Village in Gloucestershire, England

Harescombe is a small village in Gloucestershire, England. It is situated 5 mi south of Gloucester. The village rests at the foot of the well-known range of the Cotswolds called the Haresfield Beacon and Broadbarrow Green.

== Etymology ==
In the Domesday book, it was listed as Hersecome meaning "Hersa's" (a name) + "valley" (from the Celtic term "cwm").

It was once thought that the first part of the name derived from Saxon term "here" (army), thus the full meaning of "Harescombe", giving the place the meaning, "the Army's Valley".

== History ==
Haresfield Beacon and Broadbarrow Green were sites of ancient British and Roman encampments. These encampments were a part of a chain of fortresses expressly mentioned by Tacitus as having been raised by Ostorius Scapula between the Severn and Avon Rivers: old British works adapted by the Romans to their own requirements.

Hilles House was designed by Detmar Blow. He built the mansion for himself after 1914,

==The Church of St John the Baptist==
The Church of St John the Baptist in Harescombe was constructed in the 13th century. It was consecrated in 1315. The walls are ashlar limestone, and the roof is of stone slate. The church has an unusual bellcote and a small octagonal stone spire, as well as small octagonal pinnacles on the four sides. Small iron crosses were added to these pinnacles in 1870–71 when Francis Niblett restored the church.

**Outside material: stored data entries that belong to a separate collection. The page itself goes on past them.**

Lemma tracks_getDirtyEntry L p : tracks L (getDirtyEntryLocked p) (λ _, L).
Proof. unfold getDirtyEntryLocked. track. Qed.
Lemma tracks_getOrCreateSyncInfo L de : tracks L (getOrCreateSyncInfoLocked de) (λ _, L).
Proof. unfold getOrCreateSyncInfoLocked. track. Qed.
Lemma tracks_si_addUnrefs L ref infos : tracks L (si_addUnrefs ref infos) (λ _, L).
Proof. by apply tracks_modify. Qed.
Lemma tracks_si_update_op L ref f : tracks L (si_update_op ref f) (λ _, L).
Proof. by apply tracks_modify. Qed.
Lemma tracks_copy_into L a last data off : tracks L (copy_into a last data off) (λ _, L).
Proof. unfold copy_into. track. Qed.
Lemma tracks_checkWriter L : tracks L checkWriter (λ _, L).
Proof. unfold checkWriter. track. Qed.
#[local] Hint Resolve tracks_getDirtyEntry tracks_getOrCreateSyncInfo tracks_si_addUnrefs
  tracks_si_update_op tracks_copy_into tracks_checkWriter : track.

Lemma tracks_forget L ref parent i : tracks L (forget_encoded_size ref parent i) (λ _, L).
Proof. unfold forget_encoded_size. track. Qed.
#[local] Hint Resolve tracks_forget : track.

Lemma load_file_state a s r s' : load_file a s = (r, s') → s' = s.
Proof.
  unfold load_file, load, nil_deref, mbind, go_bind.
  destruct (fbo_heap s !! a) as [[]|]; by intros [= _ <-].
Qed.
(* ===== verification/FileExamples.v ===== *)
(** * FileExamples: a folder with one file

    A configuration with blocks of four bytes, a directory with a file
    ["f"] before and after a sync, and the witnesses that the theorems of
    [FileRefinement] and [SyncWrites] apply to it. *)

From Stdlib Require Import ZArith Lia.
From S2P Require Import Prelude Types Errors GoStd Ids CryptoCommon Splitter DataTypes Ops FolderBlocks FileIO Examples FileChunks FolderBlocksSpec FileIOSpec FileRefinement SyncWrites.

#[global] Instance FileBlock_encode_total : EncodeTotal FileBlock.
Proof. intros b. by eexists. Qed.
#[global] Instance DirBlock_encode_total : EncodeTotal DirBlock.
Proof. intros b. by eexists. Qed.

(** ** The configuration *)

(** An id with a kind and a number. *)
Definition ex_id (kind : byte) (n : nat) : BlockID :=
  MkBlockID (MkHash (string_of_bytes (x01 :: replicate 30 x00 ++ [kind; to_byte (Z.of_nat n)]))).
Definition ex_ptr (n : nat) : BlockPointer :=
  MkBlockPointer (ex_id x01 n) 1%Z 1%Z "u" EmptyString zeroBlockRefNonce.
Definition ex_contents : list byte := bytes_of_string "abc".
Definition ex_entry (n : nat) : DirEntry :=
  MkDirEntry (MkBlockInfo (ex_ptr n) 10%Z) (MkEntryInfo File 3%Z "" 0%Z 0%Z).
Definition ex_dir (n : nat) : DirBlock := MkDirBlock (MkCommonBlock false 0%Z) {[ "f" := ex_entry n ]} [].
Definition ex_block : FileBlock := MkFileBlock (MkCommonBlock false 7%Z) ex_contents [].

(** Directory [0] has file [1] before the sync, directory [2] has file
    [3] after it. *)
Definition ex_get (p : BlockPointer) : res Block :=
  if decide (p = ex_ptr 0) then Ok (DirB (ex_dir 1))
  else if decide (p = ex_ptr 2) then Ok (DirB (ex_dir 3))
  else if decide (p = ex_ptr 1 ∨ p = ex_ptr 3) then Ok (FileB ex_block)
  else Err (NoSuchBlockError (bp_ID p)).

#[local] Instance ex_config : Config := {|
  cfg_MaxFileBytes := 1000%Z; cfg_BlockSplitter := MkBlockSplitterSimple 4%Z 10%Z;
  cfg_CurrentUser := Ok ("alice", "u"); cfg_IsWriter := λ _, true;
  cfg_LatestKeyGeneration := 1%Z; cfg_DataVersion := 1%Z;
  cfg_Get := λ p _, ex_get p;
  cfg_TempID n := if decide (n < 200) then Ok (ex_id x02 n) else Err UnexpectedShortCryptoRandRead
|}.

Definition ex_path (dir file : nat) : path :=
  MkPath (MkFolderBranch NullTlfID MasterBranch)
    [MkPathNode (ex_ptr dir) "d"; MkPathNode (ex_ptr file) "f"].

(** Nothing is dirty. *)
Definition ex_clean : folderBlockOps := MkFbo ∅ ∅ ∅ ∅ ∅ [] [] false [] 0.

(** The file is dirty, and a sync is uploading it. *)
Definition ex_syncing : folderBlockOps :=
  MkFbo {[ 1%positive := FileB ex_block ]} {[ dirty_key (ex_ptr 1) MasterBranch := 1%positive ]}
    {[ ex_ptr 1 := blockSyncingNotDirty ]} ∅ ∅ [] [] false [] 0.

Lemma ex_ids_all : forallb (λ n,
  BlockID_IsValid (ex_id x02 n) && forallb (λ k, bool_decide (ex_id x01 k ≠ ex_id x02 n)) [0; 1; 2; 3]
  && bool_decide (list_find (λ k, ex_id x02 k = ex_id x02 n) (seq 0 200) = Some (n, n))) (seq 0 200) = true.
Proof. vm_compute. reflexivity. Qed.

Lemma ex_ids n : n < 200 → BlockID_IsValid (ex_id x02 n) = true ∧
  (∀ k, k ∈ [0; 1; 2; 3] → ex_id x01 k ≠ ex_id x02 n) ∧
  list_find (λ k, ex_id x02 k = ex_id x02 n) (seq 0 200) = Some (n, n).
Proof.
  intros Hn. pose proof ex_ids_all as Ha. rewrite forallb_forall in Ha.
  specialize (Ha n ltac:(apply in_seq; lia)).
  apply andb_true_iff in Ha as [[? Hk]%andb_true_iff ?%bool_decide_eq_true_1]. split_and!; [done| |done].
  intros k Hin. rewrite forallb_forall in Hk. apply list_elem_of_In in Hin.
  by specialize (Hk k Hin) as ?%bool_decide_eq_true_1.
Qed.

Lemma ex_config_ok : config_ok "alice" "u".
Proof.
  split; [done..|]. intros n1 n2 id. unfold cfg_TempID, ex_config.
  destruct (decide (n1 < 200)) as [H1|]; [|done]. destruct (decide (n2 < 200)) as [H2|]; [|done].
  intros E1 E2. assert (ex_id x02 n1 = ex_id x02 n2) as E by congruence.
  destruct (ex_ids n1 H1) as (_ & _ & F1), (ex_ids n2 H2) as (_ & _ & F2). rewrite E in F1. congruence.
Qed.

Lemma ex_path_ok d f : (d, f) = (0, 1) ∨ (d, f) = (2, 3) →
  path_ok (ex_path d f) (ex_ptr f) (ex_ptr d) "f".
Proof.
  intros [[= -> ->]|[= -> ->]]; (split; [vm_compute; reflexivity|done..|]);
    eexists; (split_and!; [reflexivity|vm_compute; reflexivity|reflexivity]).
Qed.

(** ** The file *)

(** The parts of [file_ok] that the two states share. *)
Lemma ex_file_ok s d f :
  (d, f) = (0, 1) ∨ (d, f) = (2, 3) →
  (∀ k1 k2 a, fbo_dirty s !! k1 = Some a → fbo_dirty s !! k2 = Some a → k1 = k2) →
  (∀ k a, fbo_dirty s !! k = Some a → is_Some (fbo_heap s !! a)) →
  (∀ k, is_Some (fbo_dirty s !! k) → dbi_id k = ex_id x01 f) →
  (∀ p, is_Some (fbo_fileBlockStates s !! p) → bp_ID p = ex_id x01 f) →
  fview MasterBranch s (ex_ptr f) = Some ex_block →
  (fileBlockState (ex_ptr f) s = blockSyncingNotDirty →
     is_Some (fbo_dirty s !! dirty_key (ex_ptr f) MasterBranch)) →
  dir_ok (ex_path d f) (ex_ptr f) (ex_ptr d) "f" s (ex_entry f) → fbo_tempIDs s <= 200 →
  file_ok (ex_path d f) (ex_ptr f) (ex_ptr d) "f" "u" 200 s ex_contents.
Proof.
  intros Hdf Hi Hd Hdk Hsk Hv Hsy Hdir Hid. exists ex_block, [ex_contents], (ex_entry f).
  assert (d ∈ [0; 1; 2; 3] ∧ f ∈ [0; 1; 2; 3] ∧ ex_id x01 f ≠ ex_id x01 d) as (Hdi & Hfi & Hne).
  { destruct Hdf as [[= -> ->]|[= -> ->]]; (split_and!; [set_solver..|done]). }
  split_and!; try done.
  - split; [done|]. intros i c. destruct i as [|i]; [|done]. intros [= <-]. simpl. lia.
  - intros p [->|[]%elem_of_nil]%elem_of_cons. done.
  - split; [simpl; lia|]. intros n Hn. destruct (ex_ids n ltac:(lia)) as (Hva & Hk & _).
    exists (ex_id x02 n). split_and!; try done.
    + simpl. by rewrite decide_True by lia.
    + intros k Hkk. rewrite (Hdk k Hkk). by apply Hk.
    + intros p Hp. rewrite (Hsk p Hp). by apply Hk.
    + intros p Hp. apply Hk in Hdi, Hfi. unfold file_ptrs in Hp. simpl in Hp.
      by repeat apply elem_of_cons in Hp as [->|Hp]; [..|by apply not_elem_of_nil in Hp].
  - intros p [->|[]%elem_of_nil]%elem_of_cons Hc. by apply (f_equal dbi_id) in Hc.
Qed.

Lemma ex_clean_ok s d f :
  (d, f) = (0, 1) ∨ (d, f) = (2, 3) → fbo_dirty s = ∅ → fbo_fileBlockStates s = ∅ →
  fbo_deCache s !! BlockPointer_ref (ex_ptr f) = None → fbo_tempIDs s <= 200 →
  file_ok (ex_path d f) (ex_ptr f) (ex_ptr d) "f" "u" 200 s ex_contents.
Proof.
  intros Hdf Ed Es Ec Hid. apply ex_file_ok; rewrite ?Ed; try done.
  - by intros k [? Hk%lookup_empty_Some].
  - rewrite Es. by intros k [? Hk%lookup_empty_Some].
  - unfold fview. rewrite Ed, lookup_empty. by destruct Hdf as [[= -> ->]|[= -> ->]].
  - unfold fileBlockState. by rewrite Es, lookup_empty.
  - exists (ex_dir f), (ex_entry f). unfold dview. rewrite Ed, lookup_empty, Ec.
    by destruct Hdf as [[= -> ->]|[= -> ->]].
Qed.

Lemma ex_syncing_ok :
  file_ok (ex_path 0 1) (ex_ptr 1) (ex_ptr 0) "f" "u" 200 ex_syncing ex_contents.
Proof.
  apply ex_file_ok; simpl; try done.
  - by left.
  - by intros k1 k2 a [<- <-]%lookup_singleton_Some [<- _]%lookup_singleton_Some.
  - by intros k a [<- <-]%lookup_singleton_Some.
  - by intros k [a [<- <-]%lookup_singleton_Some].
  - by intros k [a [<- <-]%lookup_singleton_Some].
  - by exists (ex_dir 1), (ex_entry 1).
  - lia.
Qed.

(** ** Witnesses *)

Lemma run_ok {S A} (m : go S A) s a : fst (m s) = Ok a → m s = (Ok a, snd (m s)).
Proof. intros <-. by destruct (m s). Qed.

Lemma ex_being_synced : being_synced (ex_path 0 1) (ex_ptr 1) ex_syncing.
Proof.
  split; [unfold ex_syncing; simpl; by rewrite lookup_singleton_eq|].
  unfold fileBlockState, ex_syncing. simpl. by rewrite lookup_singleton_eq.
Qed.

Lemma ex_syncing_view : fview MasterBranch ex_syncing (ex_ptr 1) = Some ex_block.
Proof. unfold fview, ex_syncing. simpl. by rewrite lookup_singleton_eq. Qed.

Definition ex_clean_file_ok : file_ok (ex_path 0 1) (ex_ptr 1) (ex_ptr 0) "f" "u" 200 ex_clean ex_contents :=
  ex_clean_ok ex_clean 0 1 (or_introl eq_refl) eq_refl eq_refl eq_refl (Nat.le_0_l 200).
Definition ex_old_path_ok : path_ok (ex_path 0 1) (ex_ptr 1) (ex_ptr 0) "f" :=
  ex_path_ok 0 1 (or_introl eq_refl).
Definition ex_new_path_ok : path_ok (ex_path 2 3) (ex_ptr 3) (ex_ptr 2) "f" :=
  ex_path_ok 2 3 (or_intror eq_refl).

(** Reading two bytes at offset 1. *)
Lemma Read_refines_witness : ∃ s',
  Read (ex_path 0 1) (zeros 5) 1 ex_clean = (Ok (2%Z, [x62; x63; x00; x00; x00]), s').
Proof.
  destruct (Read_refines _ _ _ _ _ _ 200 ex_old_path_ok ex_config_ok ex_clean ex_contents (zeros 5) 1
    ex_clean_file_ok ltac:(vm_compute; reflexivity)) as (s' & Hr & _).
  exists s'. exact Hr.
Defined.



Definition ex_ops : list file_op := [OpWrite [x41; x42; x43] 3; OpTruncate 5; OpTruncate 8; OpWrite [] 2].


(** The block being uploaded keeps its contents while a write goes to a
    copy. *)
Lemma ops_keep_synced_blocks_witness : ∃ s',
  Write (ex_path 0 1) [x41] 0 ex_syncing = (Ok tt, s') ∧
  fbo_heap s' !! 1%positive = Some (FileB ex_block).
Proof.
  assert (Write (ex_path 0 1) [x41] (Z.of_nat 0) ex_syncing =
    (Ok tt, snd (Write (ex_path 0 1) [x41] (Z.of_nat 0) ex_syncing))) as Hw
    by (apply run_ok; vm_compute; reflexivity).
  destruct (ops_keep_synced_blocks _ _ _ _ _ _ 200 ex_old_path_ok ex_config_ok (OpWrite [x41] 0)
    ex_syncing ex_contents _ ex_block ex_syncing_ok
    eq_refl ltac:(done) ltac:(vm_compute; lia) ex_syncing_view Hw) as [Hs _].
  exists (snd (Write (ex_path 0 1) [x41] (Z.of_nat 0) ex_syncing)). split; [exact Hw|].
  apply (Hs (ex_ptr 1) 1%positive); [left|..]; unfold fileBlockState, ex_syncing; simpl;
    by rewrite lookup_singleton_eq.
Defined.

(** Two writes during a sync of file [1], replayed on file [3]. *)
Lemma FinishSync_keeps_writes_witness :
  let ops := [OpWrite [x41; x42; x43] 3; OpWrite [x44] 1] in
  ∃ s' dirty s2, go_for ops (op_run (ex_path 0 1)) ex_syncing = (Ok tt, s') ∧
    FinishSync MasterBranch (ex_path 0 1) (ex_path 2 3) [ex_ptr 1] s' = (Ok dirty, s2) ∧
    file_ok (ex_path 2 3) (ex_ptr 3) (ex_ptr 2) "f" "u" 200 s2 [x61; x44; x63; x41; x42; x43].
Proof.
  intros ops.
  assert (file_ok (ex_path 2 3) (ex_ptr 3) (ex_ptr 2) "f" "u" 200 (all_clean ex_syncing) ex_contents) as Hup
    by (apply ex_clean_ok; [by right|vm_compute; reflexivity..|apply Nat.leb_le; vm_compute; reflexivity]).
  destruct (FinishSync_keeps_writes "alice" "u" 200 (ex_path 0 1) (ex_ptr 1) (ex_ptr 0) "f" (ex_path 2 3)
    (ex_ptr 3) (ex_ptr 2) "f" ops ex_syncing ex_contents [ex_ptr 1] ex_config_ok ex_old_path_ok
    ex_new_path_ok eq_refl ex_syncing_ok ex_being_synced eq_refl eq_refl
    ltac:(by repeat constructor) ltac:(by repeat constructor)
    ltac:(apply Nat.leb_le; vm_compute; reflexivity) Hup ltac:(left))
    as (s' & d & s2 & Hr & _ & Hfs & Hf).
  - intros top p Hv Hp [a Ha]. exfalso.
    assert (top = ex_block) as -> by (injection Hv as <-; reflexivity).
    apply elem_of_cons in Hp as [->|[->|[]%elem_of_nil]%elem_of_cons]; vm_compute in Ha; discriminate.
  - discriminate.
  - reflexivity.
  - exists s', d, s2. split; [exact Hr|]. split; [exact Hfs|exact Hf].
Defined.

(** A write of 3 bytes at 999 is over the limit of 1000. *)
Lemma Write_refuses_witness :
  Write (ex_path 0 1) [x41; x42; x43] 999 ex_clean =
  (Err (FileTooBigError (ex_path 0 1) 1002 1000), ex_clean).
Proof.
  destruct (Write_refuses (ex_path 0 1) [x41; x42; x43] 999 ex_clean eq_refl ltac:(done) ltac:(done))
    as (_ & Hbig & _).
  apply Hbig; [apply (po_valid _ _ _ _ ex_old_path_ok)|by right].
Defined.

(** A file whose top block refers to a block that is gone. *)
Definition ex_broken : folderBlockOps :=
  MkFbo {[ 1%positive := FileB (MkFileBlock (MkCommonBlock true 0%Z) []
             [MkIndirectFilePtr (MkBlockInfo (ex_ptr 9) 0%Z) 0%Z]) ]}
    {[ dirty_key (ex_ptr 1) MasterBranch := 1%positive ]} ∅ ∅ ∅ [] [] false [] 0.

Lemma truncateLocked_unchecked_error_witness :
  truncateLocked (ex_path 0 1) 2 ex_broken = (Panic "nil pointer dereference", ex_broken).
Proof.
  apply (truncateLocked_unchecked_error (ex_path 0 1) 2 "alice" "u" 1%positive ex_broken ex_broken
    ex_broken (NoSuchBlockError (ex_id x01 9))); [done..|vm_compute; reflexivity|vm_compute; reflexivity].
Defined.

(** ** A truncate during a sync that is lost *)

Module SyncTruncate.

Definition iptr (n : nat) (size off : Z) : IndirectFilePtr :=
  MkIndirectFilePtr (MkBlockInfo (ex_ptr n) size) off.
Definition leaf (s : string) : Block := FileB (MkFileBlock (MkCommonBlock false 7%Z) (bytes_of_string s) []).
Definition top : FileBlock := MkFileBlock (MkCommonBlock true 0%Z) [] [iptr 4 9 0; iptr 8 9 4].
Definition entry (n : nat) : DirEntry :=
  MkDirEntry (MkBlockInfo (ex_ptr n) 10%Z) (MkEntryInfo File 8%Z "" 0%Z 0%Z).
Definition dir (n : nat) : Block := DirB (MkDirBlock (MkCommonBlock false 0%Z) {[ "f" := entry n ]} []).

(** The file was synced from the top block [6] to the top block [7], its
    second block from [5] to [8]; its first block [4] did not change. *)
Definition get_block (p : BlockPointer) : res Block :=
  if decide (p = ex_ptr 4) then Ok (leaf "abcd")
  else if decide (p = ex_ptr 8) then Ok (leaf "efgh")
  else if decide (p = ex_ptr 7) then Ok (FileB top)
  else if decide (p = ex_ptr 9) then Ok (dir 6)
  else if decide (p = ex_ptr 10) then Ok (dir 7)
  else Err (NoSuchBlockError (bp_ID p)).

#[local] Instance config : Config := {|
  cfg_MaxFileBytes := 1000%Z; cfg_BlockSplitter := MkBlockSplitterSimple 4%Z 10%Z;
  cfg_CurrentUser := Ok ("alice", "u"); cfg_IsWriter := λ _, true;
  cfg_LatestKeyGeneration := 1%Z; cfg_DataVersion := 1%Z;
  cfg_Get := λ p _, get_block p;
  cfg_TempID n := Ok (ex_id x02 n)
|}.

(** During the sync: the top block, with its new pointers, and the old
    second block are dirty and being uploaded. *)
Definition syncing : folderBlockOps :=
  MkFbo {[ 1%positive := FileB top; 2%positive := leaf "efgh" ]}
    {[ dirty_key (ex_ptr 6) MasterBranch := 1%positive; dirty_key (ex_ptr 5) MasterBranch := 2%positive ]}
    {[ ex_ptr 6 := blockSyncingNotDirty; ex_ptr 5 := blockSyncingNotDirty ]} ∅ ∅ [] [] false [] 0.

(** Truncate the file to two bytes during the sync, finish the sync, and
    read the second block of the synced file and the size of its entry. *)
Definition run : res (bool * (Z * list byte) * Z) :=
  fst ((_ ← Truncate (ex_path 9 6) 2;
        dirty ← FinishSync MasterBranch (ex_path 9 6) (ex_path 10 7) [ex_ptr 5; ex_ptr 6];
        r ← Read (ex_path 10 7) (zeros 4) 4;
        de ← getDirtyEntryLocked (ex_path 10 7);
        mret (dirty, r, ei_Size (de_EntryInfo de))) syncing).

End SyncTruncate.

(** A truncate that shrinks the file while it is being synced is
    lost: [truncateLocked] does not report the block it cut, so
    [FinishSync] leaves the cut block in the dirty cache, and replaying
    the truncate on the synced file finds a block that already ends at
    the new size and does nothing.  The file, truncated to 2 bytes during
    the sync, still has its second block and its size of 8 bytes. *)
Theorem truncate_during_sync_lost :
  SyncTruncate.run = Ok (true, (4%Z, bytes_of_string "efgh"), 8%Z).
Proof. vm_compute. reflexivity. Qed.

The belfry has two bells, one of which has been determined to be the oldest bell (circa 1180) in Gloucestershire.

Several of the memorial inscriptions on markers in the adjacent graveyard date from the 17th century, with the oldest being for Thomas Roberts, Gent., dated 20 January 1632.

The Church of St John the Baptist is a Grade II* listed building with English Heritage.